Zero Waste Dinilai Tak Optimal, DPRD Sarankan NTB Belajar ke Bali

MandalikaPost.com
Kamis, Februari 18, 2021 | 22.51 WIB
Ir I Made Slamet.

MATARAM - Anggota Komisi II DPRD Provinsi NTB, Ir Made Slamet menilai program Zero Waste, masih sebatas khayalan semata. Pasalnya, implikasi dari keberadaan program unggulan Gubernur Zulkieflimansyah dan Wagub Sitti Rohmi Djalilah itu, belum dirasakan dampaknya oleh masyarakat. 


"Bagaimana sampah bisa nol alias enggak ada, sampah di rumah saya saja di Mataram sudah dua minggu enggak terambil oleh petugasnya," ujarnya pada wartawan, Kamis (18/2) di Mataram. 


Menurut Made, hampir seluruh masyarakat di wilayah Kota Mataram sebagai daerah pemilihannya mengeluhkan masalah sampah yang tidak terangkut. Apalagi, keberadaan Tempat Pembuangan Sementara (TPS) juga tidak ada. 

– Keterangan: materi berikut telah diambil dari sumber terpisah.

(* ===== verification/CDHashMapCorrect.v ===== *)
(** * Correctness of [CDHashMap]

    The ring of the elements, and the refinement of the map to a stack of association lists in
    the order of insertion, over the refinement of its context to a stack of snapshots. *)

From S2P Require Import Prelude Context ContextCorrect ContextSession CDHashMap.
Local Open Scope nat_scope.

(** ** Doubly linked rings *)
Section ring.
Abbreviation links := (gmap addr addr).
(** Consecutive elements are linked in both directions. *)
Fixpoint path (nx pv : links) (l : list addr) : Prop :=
  match l with
  | x :: (y :: _) as t => (nx !! x = Some y /\ pv !! y = Some x) /\ path nx pv t
  | _ => True
  end.
Definition ring (nx pv : links) (l : list addr) : Prop := match l with [] => True | x :: _ => path nx pv (l ++ [x]) end.

Lemma path_app nx pv l1 x l2 : path nx pv (l1 ++ x :: l2) <-> path nx pv (l1 ++ [x]) /\ path nx pv (x :: l2).
Proof.
  induction l1 as [|y l1 IH]; cbn [app]; [cbn; tauto |]. destruct l1 as [|z l1]; cbn [app] in *; [cbn; tauto |].
  change (path nx pv (y :: z :: l1 ++ x :: l2)) with ((nx !! y = Some z /\ pv !! z = Some y) /\ path nx pv (z :: l1 ++ x :: l2)).
  change (path nx pv (y :: z :: l1 ++ [x])) with ((nx !! y = Some z /\ pv !! z = Some y) /\ path nx pv (z :: l1 ++ [x])).
  rewrite IH. tauto.
Qed.
(** A path depends on the forward links of all but its last, and the backward links of all but its first element. *)
Lemma path_frame nx pv nx' pv' l : path nx pv l -> (forall x, x ∈ removelast l -> nx' !! x = nx !! x) -> (forall x, x ∈ tl l -> pv' !! x = pv !! x) -> path nx' pv' l.
Proof.
  induction l as [|x l IH]; [done |]. destruct l as [|y l]; [done |]. intros [[H1 H2] H3] Hn Hp. split.
  - rewrite Hn, Hp; [done | by left | by left].
  - apply IH; [done | |].
    + intros z Hz. apply Hn. by right.
    + intros z Hz. apply Hp. by right.
Qed.
Lemma ring_rotate nx pv l1 l2 : ring nx pv (l1 ++ l2) -> ring nx pv (l2 ++ l1).
Proof.
  destruct l1 as [|a l1], l2 as [|b l2]; rewrite ?app_nil_r; try done. unfold ring. cbn [app].
  rewrite <- !app_assoc. change (a :: l1 ++ (b :: l2) ++ [a]) with ((a :: l1) ++ b :: (l2 ++ [a])). change (b :: l2 ++ (a :: l1) ++ [b]) with ((b :: l2) ++ a :: (l1 ++ [b])).
  intros [H1 H2]%path_app. apply path_app. split; assumption.
Qed.
(** A new element at the end. *)
Lemma ring_snoc nx pv l f p y : ring nx pv (f :: l) -> NoDup (f :: l) -> pv !! f = Some p -> y ∉ f :: l ->
  ring (<[p:=y]> (<[y:=f]> nx)) (<[f:=y]> (<[y:=p]> pv)) (f :: l ++ [y]).
Proof.
  intros Hr Hnd Hp Hy. destruct (exists_last (l := f :: l)) as (l0 & q & El); [done |].
  assert (p = q) as <-.
  { unfold ring in Hr. rewrite El in Hr. rewrite <- app_assoc in Hr. cbn [app] in Hr. apply path_app in Hr as [_ [[_ H] _]]. congruence. }
  unfold ring in *. change (f :: l ++ [y]) with ((f :: l) ++ [y]). rewrite El in *. rewrite <- !app_assoc in *. cbn [app] in *.
  apply path_app in Hr as [Hr _]. apply path_app. split.
  - apply (path_frame nx pv); [done | |].
    + intros x Hx. rewrite removelast_last in Hx. assert (x <> p /\ x <> y) as [? ?].
      { split; intros ->; [| apply Hy, elem_of_app; by left]. apply NoDup_app in Hnd as (_ & Hd & _). apply (Hd p Hx). by left. }
      by rewrite !lookup_insert_ne by done.
    + intros x Hx. assert (x ∈ l) as Hxl.
      { destruct l0 as [|z l0]; cbn in El, Hx; [by apply not_elem_of_nil in Hx |]. injection El as -> ->. exact Hx. }
      assert (x <> f /\ x <> y) as [? ?].
      { split; intros ->; [| apply Hy; rewrite <- El; by right]. rewrite <- El in Hnd. by apply NoDup_cons in Hnd as [? _]. }
      by rewrite !lookup_insert_ne by done.
  - assert (Hyp : y <> p) by (intros ->; apply Hy, elem_of_app; right; by left).
    assert (Hyf : y <> f) by (intros ->; apply Hy; rewrite <- El; by left).
    split; [split; [by rewrite lookup_insert_eq | rewrite lookup_insert_ne by done; by rewrite lookup_insert_eq] |].
    split; [| done]. split; [rewrite lookup_insert_ne by done; by rewrite lookup_insert_eq | by rewrite lookup_insert_eq].
Qed.
Lemma ring_single nx pv y : ring (<[y:=y]> nx) (<[y:=y]> pv) [y].
Proof. split; [| done]. by rewrite !lookup_insert_eq. Qed.
(** The neighbours of an element. *)
Lemma ring_next nx pv l1 a l2 : ring nx pv (l1 ++ a :: l2) -> nx !! a = head (l2 ++ l1 ++ [a]) .
Proof.
  intros Hr%ring_rotate. unfold ring in Hr. cbn [app] in Hr. rewrite app_assoc. destruct (l2 ++ l1) as [|b l]; by destruct Hr as [[? _] _].
Qed.
Lemma ring_prev nx pv l1 a l2 : ring nx pv (l1 ++ a :: l2) -> pv !! a = last (a :: l2 ++ l1).
Proof.
  intros Hr%ring_rotate. unfold ring in Hr. cbn [app] in Hr. destruct (exists_last (l := a :: l2 ++ l1)) as (l0 & q & El); [done |].
  rewrite El. change (a :: (l2 ++ l1) ++ [a]) with ((a :: l2 ++ l1) ++ [a]) in Hr. rewrite El, <- app_assoc in Hr. cbn [app] in Hr.
  apply path_app in Hr as [_ [[_ Hp] _]]. by rewrite last_snoc.
Qed.
(** An element is taken out. *)
Lemma ring_unlink nx pv l1 a l2 n p : ring nx pv (l1 ++ a :: l2) -> NoDup (l1 ++ a :: l2) -> nx !! a = Some n -> pv !! a = Some p ->
  ring (<[p:=n]> nx) (<[n:=p]> pv) (l1 ++ l2).
Proof.
  intros Hr Hnd Hn Hp. pose proof (ring_next _ _ _ _ _ Hr) as En. pose proof (ring_prev _ _ _ _ _ Hr) as Ep. rewrite Hn in En. rewrite Hp in Ep.
  rewrite app_assoc in En. apply ring_rotate in Hr. apply ring_rotate. rewrite Permutation_app_comm in Hnd. cbn [app] in *.
  apply NoDup_cons in Hnd as [Ha Hnd]. destruct (l2 ++ l1) as [|b l]; [done |]. cbn in En. injection En as ->.
  destruct (exists_last (l := b :: l)) as (l0 & q & El); [done |].
  assert (p = q) as -> by (change (a :: b :: l) with ([a] ++ (b :: l)) in Ep; rewrite El, app_assoc, last_snoc in Ep; congruence).
  unfold ring in *. cbn [app] in Hr. destruct Hr as [_ Hr]. change (b :: l ++ [a]) with ((b :: l) ++ [a]) in Hr.
  change (path (<[q:=b]> nx) (<[b:=q]> pv) ((b :: l) ++ [b])). rewrite El in *. rewrite <- app_assoc in *. cbn [app] in *.
  apply path_app in Hr as [Hr _]. apply path_app. split; [apply (path_frame nx pv); [done | |] |].
  - intros x Hx. rewrite removelast_last in Hx. rewrite lookup_insert_ne; [done |]. intros ->. apply NoDup_app in Hnd as (_ & Hd & _). apply (Hd x Hx). by left.
  - intros x Hx. rewrite lookup_insert_ne; [done |]. intros ->. rewrite <- El in Hx, Hnd. cbn in Hx. by apply NoDup_cons in Hnd as [? _].
  - split; [| done]. by rewrite !lookup_insert_eq.
Qed.
End ring.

Oleh karena itu, politisi PDIP itu mengatensi gagasan Pemprov yang menginisiasi adanya program Zero Waste sebagai solusi mengatasi persoalan sampah. 


Namun sayangnya, program itu tidak disambut dengan baik oleh pemda kabupaten/kota di NTB. Padahal, dana APBD NTB untuk membiayai program ini sangat besar. Yakni, Rp 31,40 miliar pada tahun 2020 lalu.


 "Jadi, masalah Zero Waste yang utama itu adalah soal koordinasi yang enggak nyambung antara Pemprov dan para bupati/wali kota yang memiliki rakyat dan kewilayahannya. Kalau nyambung dan jelas pembagian perannya, maka enggak akan kayak sekarang ini," tegas Made. 


Ia meminta pola yang dilakukan Pemprov Bali dengan menggandeng pemda kabupaten/kota guna mengatasi limbah plastik, layak ditiru. Sebab, meski provinsi NTB memiliki Pergub yang mengatur soal sampah melalui program Zero Waste, namun di lapangan justru, tidak berjalan sesuai harapan. 


"Semangat memilah sampah itu enggak penting jika tupoksi utama provinsi sebagai koordinator masalah sampah enggak dilakukan. Harusnya, mulai tegaslah, kayak di Bali enggak boleh lagi pasar modern menyiapkan tas plastik. Nah, ini solusi sebenarnya sebagai contoh yang dibutuhkan sebagai koordinator, sehingga kabupaten/kota juga akan ikut melaksanakan ketegasannya melarang penggunaan tas plastik," jelas Made. 


Tanpa membela Gubernur dan Wagub. Ia menuturkan, sudah seharusnya kepala daerah melakukan evaluasi pada jajaran OPD yang mengelola sampah itu. 


Sebab, letak tidak jalannya program bagus yang di inisiasi seorang kepala daerah adalah tidak maksimalknya OPD terkait dalam menterjemahkan masksud dari apa yang dikehendaki oleh pimpinannya. 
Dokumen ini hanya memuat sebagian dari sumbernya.